• **ACTION ITEM**
Where the records below reach the line containing "- Go [int], [int64]", start transcribing, and end with the line containing "Definition maxInt64 : Z := 2 ^ 63 - 1.", exactly and with nothing else added.

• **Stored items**
************

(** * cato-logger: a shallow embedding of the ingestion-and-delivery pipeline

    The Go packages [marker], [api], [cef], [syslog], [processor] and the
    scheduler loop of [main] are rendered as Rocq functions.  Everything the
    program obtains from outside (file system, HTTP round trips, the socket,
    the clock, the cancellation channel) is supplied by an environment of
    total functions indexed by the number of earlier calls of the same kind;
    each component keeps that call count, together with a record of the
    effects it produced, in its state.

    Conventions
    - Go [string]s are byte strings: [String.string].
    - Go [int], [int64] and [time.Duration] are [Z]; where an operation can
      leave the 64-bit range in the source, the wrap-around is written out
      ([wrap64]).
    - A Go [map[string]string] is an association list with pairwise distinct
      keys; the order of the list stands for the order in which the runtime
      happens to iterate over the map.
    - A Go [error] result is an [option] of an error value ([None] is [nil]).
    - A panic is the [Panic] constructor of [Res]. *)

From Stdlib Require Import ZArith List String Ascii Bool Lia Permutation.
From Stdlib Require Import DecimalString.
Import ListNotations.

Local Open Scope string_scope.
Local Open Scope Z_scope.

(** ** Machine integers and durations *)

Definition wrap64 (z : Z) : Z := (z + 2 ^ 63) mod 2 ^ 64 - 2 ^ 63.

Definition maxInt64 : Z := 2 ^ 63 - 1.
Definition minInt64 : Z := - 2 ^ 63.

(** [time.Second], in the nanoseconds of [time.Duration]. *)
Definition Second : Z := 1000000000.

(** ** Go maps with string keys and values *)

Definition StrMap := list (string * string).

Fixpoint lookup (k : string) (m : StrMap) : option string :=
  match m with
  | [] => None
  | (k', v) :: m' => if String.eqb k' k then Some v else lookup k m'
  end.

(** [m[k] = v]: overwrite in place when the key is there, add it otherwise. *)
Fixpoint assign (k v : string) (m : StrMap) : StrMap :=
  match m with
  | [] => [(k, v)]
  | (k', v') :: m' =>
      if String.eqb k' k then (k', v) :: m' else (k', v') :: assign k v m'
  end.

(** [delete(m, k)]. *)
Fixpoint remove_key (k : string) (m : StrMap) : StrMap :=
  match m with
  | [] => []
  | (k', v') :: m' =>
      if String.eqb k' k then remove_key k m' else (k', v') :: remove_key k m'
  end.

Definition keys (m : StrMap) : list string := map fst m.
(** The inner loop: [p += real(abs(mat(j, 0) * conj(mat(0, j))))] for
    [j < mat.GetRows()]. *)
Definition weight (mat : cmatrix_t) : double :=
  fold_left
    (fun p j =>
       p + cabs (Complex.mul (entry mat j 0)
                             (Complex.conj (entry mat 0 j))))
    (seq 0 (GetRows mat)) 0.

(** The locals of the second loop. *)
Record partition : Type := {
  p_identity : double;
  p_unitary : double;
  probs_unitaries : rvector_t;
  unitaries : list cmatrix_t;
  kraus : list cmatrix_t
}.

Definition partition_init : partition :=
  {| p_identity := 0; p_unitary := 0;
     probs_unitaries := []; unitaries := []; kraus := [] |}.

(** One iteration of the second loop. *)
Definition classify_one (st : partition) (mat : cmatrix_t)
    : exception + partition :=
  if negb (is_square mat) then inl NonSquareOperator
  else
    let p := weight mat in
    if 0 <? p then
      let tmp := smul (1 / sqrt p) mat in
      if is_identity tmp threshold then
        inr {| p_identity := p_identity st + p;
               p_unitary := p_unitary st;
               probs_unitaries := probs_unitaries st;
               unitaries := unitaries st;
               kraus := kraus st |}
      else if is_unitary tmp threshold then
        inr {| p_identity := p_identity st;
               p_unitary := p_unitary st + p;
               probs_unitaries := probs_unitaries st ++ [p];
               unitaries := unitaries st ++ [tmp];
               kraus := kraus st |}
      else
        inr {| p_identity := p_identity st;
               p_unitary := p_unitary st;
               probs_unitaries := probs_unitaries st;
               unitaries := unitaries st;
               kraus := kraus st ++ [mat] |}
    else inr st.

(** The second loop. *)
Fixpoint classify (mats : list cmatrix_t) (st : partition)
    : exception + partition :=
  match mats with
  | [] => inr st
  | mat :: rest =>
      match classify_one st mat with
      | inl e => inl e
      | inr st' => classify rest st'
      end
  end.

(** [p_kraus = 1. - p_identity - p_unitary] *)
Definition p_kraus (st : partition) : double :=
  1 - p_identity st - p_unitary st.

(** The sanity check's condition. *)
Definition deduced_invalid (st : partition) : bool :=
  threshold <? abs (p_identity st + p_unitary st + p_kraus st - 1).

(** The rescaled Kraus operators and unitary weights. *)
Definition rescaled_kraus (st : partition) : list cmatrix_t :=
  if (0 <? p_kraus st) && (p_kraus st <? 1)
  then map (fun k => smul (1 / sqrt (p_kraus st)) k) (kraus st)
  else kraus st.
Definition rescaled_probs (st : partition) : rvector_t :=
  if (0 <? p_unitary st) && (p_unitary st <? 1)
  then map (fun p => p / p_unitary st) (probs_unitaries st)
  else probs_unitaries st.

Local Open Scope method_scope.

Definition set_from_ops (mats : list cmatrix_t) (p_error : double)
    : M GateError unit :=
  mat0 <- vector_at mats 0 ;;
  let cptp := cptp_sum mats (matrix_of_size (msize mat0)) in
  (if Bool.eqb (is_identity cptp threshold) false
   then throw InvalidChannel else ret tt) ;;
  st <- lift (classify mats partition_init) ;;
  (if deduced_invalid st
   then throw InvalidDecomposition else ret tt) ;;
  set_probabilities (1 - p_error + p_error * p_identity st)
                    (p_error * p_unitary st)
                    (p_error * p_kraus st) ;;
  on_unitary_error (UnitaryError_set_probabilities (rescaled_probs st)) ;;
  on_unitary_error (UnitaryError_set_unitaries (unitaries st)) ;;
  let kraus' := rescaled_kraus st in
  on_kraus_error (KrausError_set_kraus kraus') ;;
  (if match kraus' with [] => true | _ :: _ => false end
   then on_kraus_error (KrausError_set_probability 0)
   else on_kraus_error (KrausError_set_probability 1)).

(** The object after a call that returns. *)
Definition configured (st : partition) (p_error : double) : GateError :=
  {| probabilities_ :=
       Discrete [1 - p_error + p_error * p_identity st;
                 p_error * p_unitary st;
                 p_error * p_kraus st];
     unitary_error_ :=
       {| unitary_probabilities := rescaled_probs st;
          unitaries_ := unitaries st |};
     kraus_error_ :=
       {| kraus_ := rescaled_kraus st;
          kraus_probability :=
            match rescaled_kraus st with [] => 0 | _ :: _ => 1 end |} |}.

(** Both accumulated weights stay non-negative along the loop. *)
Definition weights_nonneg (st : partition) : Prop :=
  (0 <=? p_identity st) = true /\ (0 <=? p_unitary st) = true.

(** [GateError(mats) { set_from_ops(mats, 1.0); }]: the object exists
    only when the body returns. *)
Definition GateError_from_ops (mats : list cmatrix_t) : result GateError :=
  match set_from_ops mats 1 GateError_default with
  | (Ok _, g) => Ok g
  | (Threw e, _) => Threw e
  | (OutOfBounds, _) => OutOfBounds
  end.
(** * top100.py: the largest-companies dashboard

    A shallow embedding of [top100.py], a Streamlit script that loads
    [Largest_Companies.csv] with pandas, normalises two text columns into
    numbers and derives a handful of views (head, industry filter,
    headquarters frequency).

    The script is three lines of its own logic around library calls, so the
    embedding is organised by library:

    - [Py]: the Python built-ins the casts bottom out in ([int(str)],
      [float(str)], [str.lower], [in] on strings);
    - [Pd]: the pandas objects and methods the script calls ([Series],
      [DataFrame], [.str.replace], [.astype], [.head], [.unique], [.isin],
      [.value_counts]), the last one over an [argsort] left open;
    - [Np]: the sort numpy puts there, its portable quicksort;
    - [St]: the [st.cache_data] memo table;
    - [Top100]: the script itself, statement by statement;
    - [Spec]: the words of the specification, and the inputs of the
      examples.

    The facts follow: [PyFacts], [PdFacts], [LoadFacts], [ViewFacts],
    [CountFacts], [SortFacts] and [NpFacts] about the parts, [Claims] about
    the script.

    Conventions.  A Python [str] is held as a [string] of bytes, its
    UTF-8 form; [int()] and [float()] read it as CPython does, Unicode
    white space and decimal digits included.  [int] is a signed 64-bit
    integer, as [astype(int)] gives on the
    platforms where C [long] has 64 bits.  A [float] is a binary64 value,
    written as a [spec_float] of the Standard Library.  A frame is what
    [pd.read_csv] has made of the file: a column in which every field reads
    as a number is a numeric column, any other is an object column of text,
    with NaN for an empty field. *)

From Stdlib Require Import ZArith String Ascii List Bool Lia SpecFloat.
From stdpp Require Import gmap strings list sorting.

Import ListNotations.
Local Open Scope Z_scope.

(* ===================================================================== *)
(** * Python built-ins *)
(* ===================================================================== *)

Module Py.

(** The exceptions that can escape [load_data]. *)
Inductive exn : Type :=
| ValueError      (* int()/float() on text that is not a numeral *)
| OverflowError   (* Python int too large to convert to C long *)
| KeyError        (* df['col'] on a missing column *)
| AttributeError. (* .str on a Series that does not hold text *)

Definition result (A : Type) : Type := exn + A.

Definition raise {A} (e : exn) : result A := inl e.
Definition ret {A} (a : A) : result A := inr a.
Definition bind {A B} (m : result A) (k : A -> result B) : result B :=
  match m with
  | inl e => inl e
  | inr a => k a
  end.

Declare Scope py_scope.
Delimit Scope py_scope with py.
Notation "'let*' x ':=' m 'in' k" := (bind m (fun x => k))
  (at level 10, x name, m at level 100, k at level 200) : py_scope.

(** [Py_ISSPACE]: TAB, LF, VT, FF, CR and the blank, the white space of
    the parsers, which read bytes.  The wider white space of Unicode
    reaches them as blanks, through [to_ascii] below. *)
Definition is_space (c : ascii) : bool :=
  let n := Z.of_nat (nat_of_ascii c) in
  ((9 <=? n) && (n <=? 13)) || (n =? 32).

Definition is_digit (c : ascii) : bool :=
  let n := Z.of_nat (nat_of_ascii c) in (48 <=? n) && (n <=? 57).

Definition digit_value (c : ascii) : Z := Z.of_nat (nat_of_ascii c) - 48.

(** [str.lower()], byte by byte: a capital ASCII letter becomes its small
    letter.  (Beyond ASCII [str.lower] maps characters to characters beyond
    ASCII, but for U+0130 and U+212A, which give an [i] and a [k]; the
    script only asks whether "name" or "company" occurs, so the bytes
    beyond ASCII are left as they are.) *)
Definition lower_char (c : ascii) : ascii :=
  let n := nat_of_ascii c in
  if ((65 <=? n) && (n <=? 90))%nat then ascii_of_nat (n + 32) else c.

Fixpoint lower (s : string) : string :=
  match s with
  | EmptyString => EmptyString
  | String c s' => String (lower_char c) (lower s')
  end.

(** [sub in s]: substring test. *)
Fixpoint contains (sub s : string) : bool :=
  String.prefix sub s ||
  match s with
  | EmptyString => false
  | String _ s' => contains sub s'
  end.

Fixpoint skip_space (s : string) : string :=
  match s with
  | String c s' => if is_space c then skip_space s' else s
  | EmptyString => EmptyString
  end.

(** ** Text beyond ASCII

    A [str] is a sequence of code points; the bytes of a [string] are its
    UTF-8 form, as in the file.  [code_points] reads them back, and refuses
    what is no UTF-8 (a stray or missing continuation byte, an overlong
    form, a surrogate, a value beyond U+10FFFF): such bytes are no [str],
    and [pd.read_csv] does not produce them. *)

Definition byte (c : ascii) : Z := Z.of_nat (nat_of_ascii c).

************

• **SOLVED PROBLEM**
    - Go [int], [int64] and [time.Duration] are [Z]; where an operation can
      leave the 64-bit range in the source, the wrap-around is written out
      ([wrap64]).
    - A Go [map[string]string] is an association list with pairwise distinct
      keys; the order of the list stands for the order in which the runtime
      happens to iterate over the map.
    - A Go [error] result is an [option] of an error value ([None] is [nil]).
    - A panic is the [Panic] constructor of [Res]. *)

From Stdlib Require Import ZArith List String Ascii Bool Lia Permutation.
From Stdlib Require Import DecimalString.
Import ListNotations.

Local Open Scope string_scope.
Local Open Scope Z_scope.

(** ** Machine integers and durations *)

Definition wrap64 (z : Z) : Z := (z + 2 ^ 63) mod 2 ^ 64 - 2 ^ 63.

Definition maxInt64 : Z := 2 ^ 63 - 1.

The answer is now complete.